_YOUR ASSIGNMENT_
In the records below, begin at the line that has "uf_error : option jsstr;" and stop after the line that has "(** The Vault"; quote those lines verbatim and nothing more.

_RECORDS TO USE_
▬▬▬▬▬▬
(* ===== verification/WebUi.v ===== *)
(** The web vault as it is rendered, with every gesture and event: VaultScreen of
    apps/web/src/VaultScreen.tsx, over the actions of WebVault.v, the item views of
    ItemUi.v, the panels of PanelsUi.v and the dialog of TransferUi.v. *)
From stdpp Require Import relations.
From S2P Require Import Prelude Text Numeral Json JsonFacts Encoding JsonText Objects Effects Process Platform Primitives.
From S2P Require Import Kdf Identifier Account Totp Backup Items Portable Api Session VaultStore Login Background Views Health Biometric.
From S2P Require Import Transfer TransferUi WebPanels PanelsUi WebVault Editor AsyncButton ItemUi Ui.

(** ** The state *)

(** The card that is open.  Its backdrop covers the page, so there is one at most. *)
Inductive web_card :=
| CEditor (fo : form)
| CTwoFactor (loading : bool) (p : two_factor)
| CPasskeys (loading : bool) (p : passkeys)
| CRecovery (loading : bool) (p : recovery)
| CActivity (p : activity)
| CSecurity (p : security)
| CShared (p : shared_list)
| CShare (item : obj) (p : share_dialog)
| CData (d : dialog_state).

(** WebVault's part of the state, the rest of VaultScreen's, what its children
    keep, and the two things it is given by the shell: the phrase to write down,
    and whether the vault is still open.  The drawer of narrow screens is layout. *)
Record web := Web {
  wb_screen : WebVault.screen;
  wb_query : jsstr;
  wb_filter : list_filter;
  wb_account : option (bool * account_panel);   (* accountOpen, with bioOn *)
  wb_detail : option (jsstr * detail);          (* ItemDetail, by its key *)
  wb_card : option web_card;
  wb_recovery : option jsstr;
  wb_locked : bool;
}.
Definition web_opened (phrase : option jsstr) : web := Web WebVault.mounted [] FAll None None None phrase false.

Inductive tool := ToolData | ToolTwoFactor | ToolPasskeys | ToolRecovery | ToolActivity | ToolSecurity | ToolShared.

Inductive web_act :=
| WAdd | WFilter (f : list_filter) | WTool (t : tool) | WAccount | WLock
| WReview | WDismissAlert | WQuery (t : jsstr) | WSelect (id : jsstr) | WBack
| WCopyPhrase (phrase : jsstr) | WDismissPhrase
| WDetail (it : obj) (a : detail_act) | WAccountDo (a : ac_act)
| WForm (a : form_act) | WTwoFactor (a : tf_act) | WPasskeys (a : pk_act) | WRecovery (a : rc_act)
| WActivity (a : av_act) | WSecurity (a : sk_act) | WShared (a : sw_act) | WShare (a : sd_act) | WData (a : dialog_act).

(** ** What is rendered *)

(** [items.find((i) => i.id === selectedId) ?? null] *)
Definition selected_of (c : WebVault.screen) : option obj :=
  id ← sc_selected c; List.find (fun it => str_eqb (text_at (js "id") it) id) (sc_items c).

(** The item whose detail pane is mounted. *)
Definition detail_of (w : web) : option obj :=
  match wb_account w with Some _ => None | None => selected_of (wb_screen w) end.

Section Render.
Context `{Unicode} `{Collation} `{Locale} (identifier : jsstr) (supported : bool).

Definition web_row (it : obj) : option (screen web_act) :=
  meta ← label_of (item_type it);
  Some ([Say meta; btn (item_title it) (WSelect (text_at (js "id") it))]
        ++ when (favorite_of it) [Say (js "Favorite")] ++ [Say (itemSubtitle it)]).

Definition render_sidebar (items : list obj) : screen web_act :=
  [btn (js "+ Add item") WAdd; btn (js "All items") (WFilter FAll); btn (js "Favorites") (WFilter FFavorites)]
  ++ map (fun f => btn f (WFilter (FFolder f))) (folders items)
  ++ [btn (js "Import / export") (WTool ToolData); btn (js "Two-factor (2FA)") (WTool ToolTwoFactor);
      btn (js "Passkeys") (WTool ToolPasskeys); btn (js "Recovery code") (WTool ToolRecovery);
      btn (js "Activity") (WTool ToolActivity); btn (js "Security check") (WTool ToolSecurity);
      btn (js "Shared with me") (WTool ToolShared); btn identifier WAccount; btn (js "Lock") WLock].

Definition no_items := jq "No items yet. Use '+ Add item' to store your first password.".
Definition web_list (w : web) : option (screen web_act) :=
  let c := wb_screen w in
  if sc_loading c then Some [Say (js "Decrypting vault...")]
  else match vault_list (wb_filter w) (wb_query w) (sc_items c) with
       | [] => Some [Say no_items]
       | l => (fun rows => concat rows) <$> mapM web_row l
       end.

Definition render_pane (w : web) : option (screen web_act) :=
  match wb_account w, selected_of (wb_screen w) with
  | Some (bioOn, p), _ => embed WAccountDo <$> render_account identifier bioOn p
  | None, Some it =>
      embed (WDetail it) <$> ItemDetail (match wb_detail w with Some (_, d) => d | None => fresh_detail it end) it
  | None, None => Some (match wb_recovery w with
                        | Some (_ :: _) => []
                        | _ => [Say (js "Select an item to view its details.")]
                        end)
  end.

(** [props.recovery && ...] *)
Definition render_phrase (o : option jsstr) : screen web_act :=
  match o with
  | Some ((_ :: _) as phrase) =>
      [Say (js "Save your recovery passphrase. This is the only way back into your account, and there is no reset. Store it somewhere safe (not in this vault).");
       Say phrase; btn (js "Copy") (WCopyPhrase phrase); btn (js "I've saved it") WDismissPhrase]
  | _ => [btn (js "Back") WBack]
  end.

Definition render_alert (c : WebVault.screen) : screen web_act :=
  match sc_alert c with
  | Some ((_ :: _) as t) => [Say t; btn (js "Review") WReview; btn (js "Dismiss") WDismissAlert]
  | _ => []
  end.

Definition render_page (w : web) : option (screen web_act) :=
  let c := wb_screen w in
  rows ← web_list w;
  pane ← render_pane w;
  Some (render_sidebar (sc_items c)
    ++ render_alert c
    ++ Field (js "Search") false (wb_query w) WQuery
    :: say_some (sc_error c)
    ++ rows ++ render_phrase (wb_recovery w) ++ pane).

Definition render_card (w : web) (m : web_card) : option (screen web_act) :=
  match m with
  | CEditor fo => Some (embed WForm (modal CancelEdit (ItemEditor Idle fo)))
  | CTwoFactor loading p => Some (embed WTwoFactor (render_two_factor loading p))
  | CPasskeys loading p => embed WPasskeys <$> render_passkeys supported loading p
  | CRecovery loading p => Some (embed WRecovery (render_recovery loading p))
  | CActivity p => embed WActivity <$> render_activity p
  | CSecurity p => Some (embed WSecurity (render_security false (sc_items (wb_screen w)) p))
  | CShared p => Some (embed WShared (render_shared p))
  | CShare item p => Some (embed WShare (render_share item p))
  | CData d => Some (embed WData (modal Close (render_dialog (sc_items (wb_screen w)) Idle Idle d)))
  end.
▬▬▬▬▬▬
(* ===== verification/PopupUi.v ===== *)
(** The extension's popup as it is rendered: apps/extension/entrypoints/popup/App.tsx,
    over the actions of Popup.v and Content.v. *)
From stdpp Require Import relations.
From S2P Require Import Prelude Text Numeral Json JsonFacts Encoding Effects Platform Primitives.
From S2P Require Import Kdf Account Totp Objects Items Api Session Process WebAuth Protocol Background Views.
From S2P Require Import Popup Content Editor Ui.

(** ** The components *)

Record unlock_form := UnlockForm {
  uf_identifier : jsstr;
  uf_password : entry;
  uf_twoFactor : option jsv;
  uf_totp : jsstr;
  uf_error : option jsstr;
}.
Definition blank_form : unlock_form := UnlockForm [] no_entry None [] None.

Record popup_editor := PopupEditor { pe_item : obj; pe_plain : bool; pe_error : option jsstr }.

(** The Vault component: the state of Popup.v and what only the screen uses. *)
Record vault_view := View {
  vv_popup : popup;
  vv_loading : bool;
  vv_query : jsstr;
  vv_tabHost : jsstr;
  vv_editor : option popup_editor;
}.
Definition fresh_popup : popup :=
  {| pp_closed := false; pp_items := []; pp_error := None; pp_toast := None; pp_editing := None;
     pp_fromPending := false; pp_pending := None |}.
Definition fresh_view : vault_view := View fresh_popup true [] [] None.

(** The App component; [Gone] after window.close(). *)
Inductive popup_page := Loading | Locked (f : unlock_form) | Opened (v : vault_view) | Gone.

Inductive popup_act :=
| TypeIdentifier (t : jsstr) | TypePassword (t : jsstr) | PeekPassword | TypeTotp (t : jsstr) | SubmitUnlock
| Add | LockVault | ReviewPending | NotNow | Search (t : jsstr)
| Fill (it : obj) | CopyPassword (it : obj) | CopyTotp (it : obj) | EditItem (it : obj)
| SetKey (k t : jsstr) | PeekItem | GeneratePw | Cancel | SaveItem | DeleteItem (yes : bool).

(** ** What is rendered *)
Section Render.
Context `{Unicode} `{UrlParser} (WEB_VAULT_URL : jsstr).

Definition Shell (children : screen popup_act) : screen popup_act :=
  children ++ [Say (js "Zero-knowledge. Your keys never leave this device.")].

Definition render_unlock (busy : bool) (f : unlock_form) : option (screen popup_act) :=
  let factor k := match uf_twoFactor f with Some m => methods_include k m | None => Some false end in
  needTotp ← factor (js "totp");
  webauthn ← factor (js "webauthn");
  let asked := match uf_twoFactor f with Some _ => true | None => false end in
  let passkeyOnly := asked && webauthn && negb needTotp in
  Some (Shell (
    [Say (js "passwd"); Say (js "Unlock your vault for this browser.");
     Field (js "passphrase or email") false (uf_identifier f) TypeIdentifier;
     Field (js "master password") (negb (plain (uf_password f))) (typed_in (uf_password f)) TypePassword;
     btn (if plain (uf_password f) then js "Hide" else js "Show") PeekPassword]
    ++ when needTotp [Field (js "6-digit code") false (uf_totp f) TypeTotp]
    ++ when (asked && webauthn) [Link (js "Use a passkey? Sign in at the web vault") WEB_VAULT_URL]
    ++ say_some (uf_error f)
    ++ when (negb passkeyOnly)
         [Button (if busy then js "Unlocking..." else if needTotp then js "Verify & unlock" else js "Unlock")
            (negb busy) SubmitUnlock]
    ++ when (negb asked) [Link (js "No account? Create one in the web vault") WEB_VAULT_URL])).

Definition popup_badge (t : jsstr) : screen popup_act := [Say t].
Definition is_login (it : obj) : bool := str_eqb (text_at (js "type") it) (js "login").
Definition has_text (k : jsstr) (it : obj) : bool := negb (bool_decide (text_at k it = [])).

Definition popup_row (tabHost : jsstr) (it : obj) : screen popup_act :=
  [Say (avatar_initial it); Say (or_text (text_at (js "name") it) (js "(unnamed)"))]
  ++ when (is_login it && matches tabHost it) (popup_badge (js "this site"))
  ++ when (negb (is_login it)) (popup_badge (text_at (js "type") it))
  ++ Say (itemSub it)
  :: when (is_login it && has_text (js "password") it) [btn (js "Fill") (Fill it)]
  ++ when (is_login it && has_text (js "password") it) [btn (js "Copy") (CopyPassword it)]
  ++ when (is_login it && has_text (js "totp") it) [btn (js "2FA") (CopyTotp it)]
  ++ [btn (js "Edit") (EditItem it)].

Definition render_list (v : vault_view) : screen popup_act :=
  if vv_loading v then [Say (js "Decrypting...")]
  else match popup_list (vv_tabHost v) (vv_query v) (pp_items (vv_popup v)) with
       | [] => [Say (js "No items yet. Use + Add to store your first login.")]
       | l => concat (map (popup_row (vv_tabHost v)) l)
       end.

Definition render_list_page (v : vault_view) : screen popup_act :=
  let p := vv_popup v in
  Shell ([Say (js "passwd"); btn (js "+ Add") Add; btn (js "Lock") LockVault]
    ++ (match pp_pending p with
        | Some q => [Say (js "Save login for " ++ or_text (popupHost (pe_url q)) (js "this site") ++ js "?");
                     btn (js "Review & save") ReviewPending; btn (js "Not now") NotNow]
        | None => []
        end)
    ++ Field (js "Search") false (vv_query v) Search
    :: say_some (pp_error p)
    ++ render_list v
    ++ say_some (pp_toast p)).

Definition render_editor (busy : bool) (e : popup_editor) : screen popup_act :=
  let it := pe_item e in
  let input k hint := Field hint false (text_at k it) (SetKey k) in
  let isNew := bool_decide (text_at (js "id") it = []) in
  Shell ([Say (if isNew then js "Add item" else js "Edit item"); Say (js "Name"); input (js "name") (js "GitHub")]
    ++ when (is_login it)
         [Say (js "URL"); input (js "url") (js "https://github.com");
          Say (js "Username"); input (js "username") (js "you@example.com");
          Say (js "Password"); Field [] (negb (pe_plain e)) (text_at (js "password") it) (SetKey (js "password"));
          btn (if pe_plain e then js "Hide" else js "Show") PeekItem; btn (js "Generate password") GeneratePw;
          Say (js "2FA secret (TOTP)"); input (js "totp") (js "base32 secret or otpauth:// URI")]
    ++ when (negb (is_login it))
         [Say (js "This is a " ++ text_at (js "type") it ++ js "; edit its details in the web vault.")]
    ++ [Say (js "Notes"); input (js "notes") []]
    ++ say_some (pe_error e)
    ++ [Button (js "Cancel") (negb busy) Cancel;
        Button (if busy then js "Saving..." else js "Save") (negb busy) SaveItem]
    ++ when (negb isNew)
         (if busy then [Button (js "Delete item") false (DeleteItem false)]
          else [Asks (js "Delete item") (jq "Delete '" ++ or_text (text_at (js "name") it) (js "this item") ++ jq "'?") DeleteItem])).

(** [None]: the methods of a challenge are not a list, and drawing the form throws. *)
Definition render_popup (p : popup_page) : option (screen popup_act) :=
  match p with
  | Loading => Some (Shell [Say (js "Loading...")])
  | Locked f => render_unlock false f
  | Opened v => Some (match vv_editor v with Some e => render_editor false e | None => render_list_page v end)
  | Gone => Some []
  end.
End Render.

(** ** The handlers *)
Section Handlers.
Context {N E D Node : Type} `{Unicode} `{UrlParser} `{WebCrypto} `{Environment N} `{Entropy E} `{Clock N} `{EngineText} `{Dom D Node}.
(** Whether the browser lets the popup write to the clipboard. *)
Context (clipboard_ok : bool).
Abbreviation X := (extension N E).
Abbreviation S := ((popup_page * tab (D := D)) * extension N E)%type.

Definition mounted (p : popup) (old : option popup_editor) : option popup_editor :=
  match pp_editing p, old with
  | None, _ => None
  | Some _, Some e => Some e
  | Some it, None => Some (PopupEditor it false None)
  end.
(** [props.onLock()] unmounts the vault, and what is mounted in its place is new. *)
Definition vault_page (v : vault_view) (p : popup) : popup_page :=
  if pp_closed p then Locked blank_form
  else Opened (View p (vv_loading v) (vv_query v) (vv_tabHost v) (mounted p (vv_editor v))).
▬▬▬▬▬▬
_RESULT OF THIS TASK_
  uf_error : option jsstr;
}.
Definition blank_form : unlock_form := UnlockForm [] no_entry None [] None.

Record popup_editor := PopupEditor { pe_item : obj; pe_plain : bool; pe_error : option jsstr }.

(** The Vault component: the state of Popup.v and what only the screen uses. *)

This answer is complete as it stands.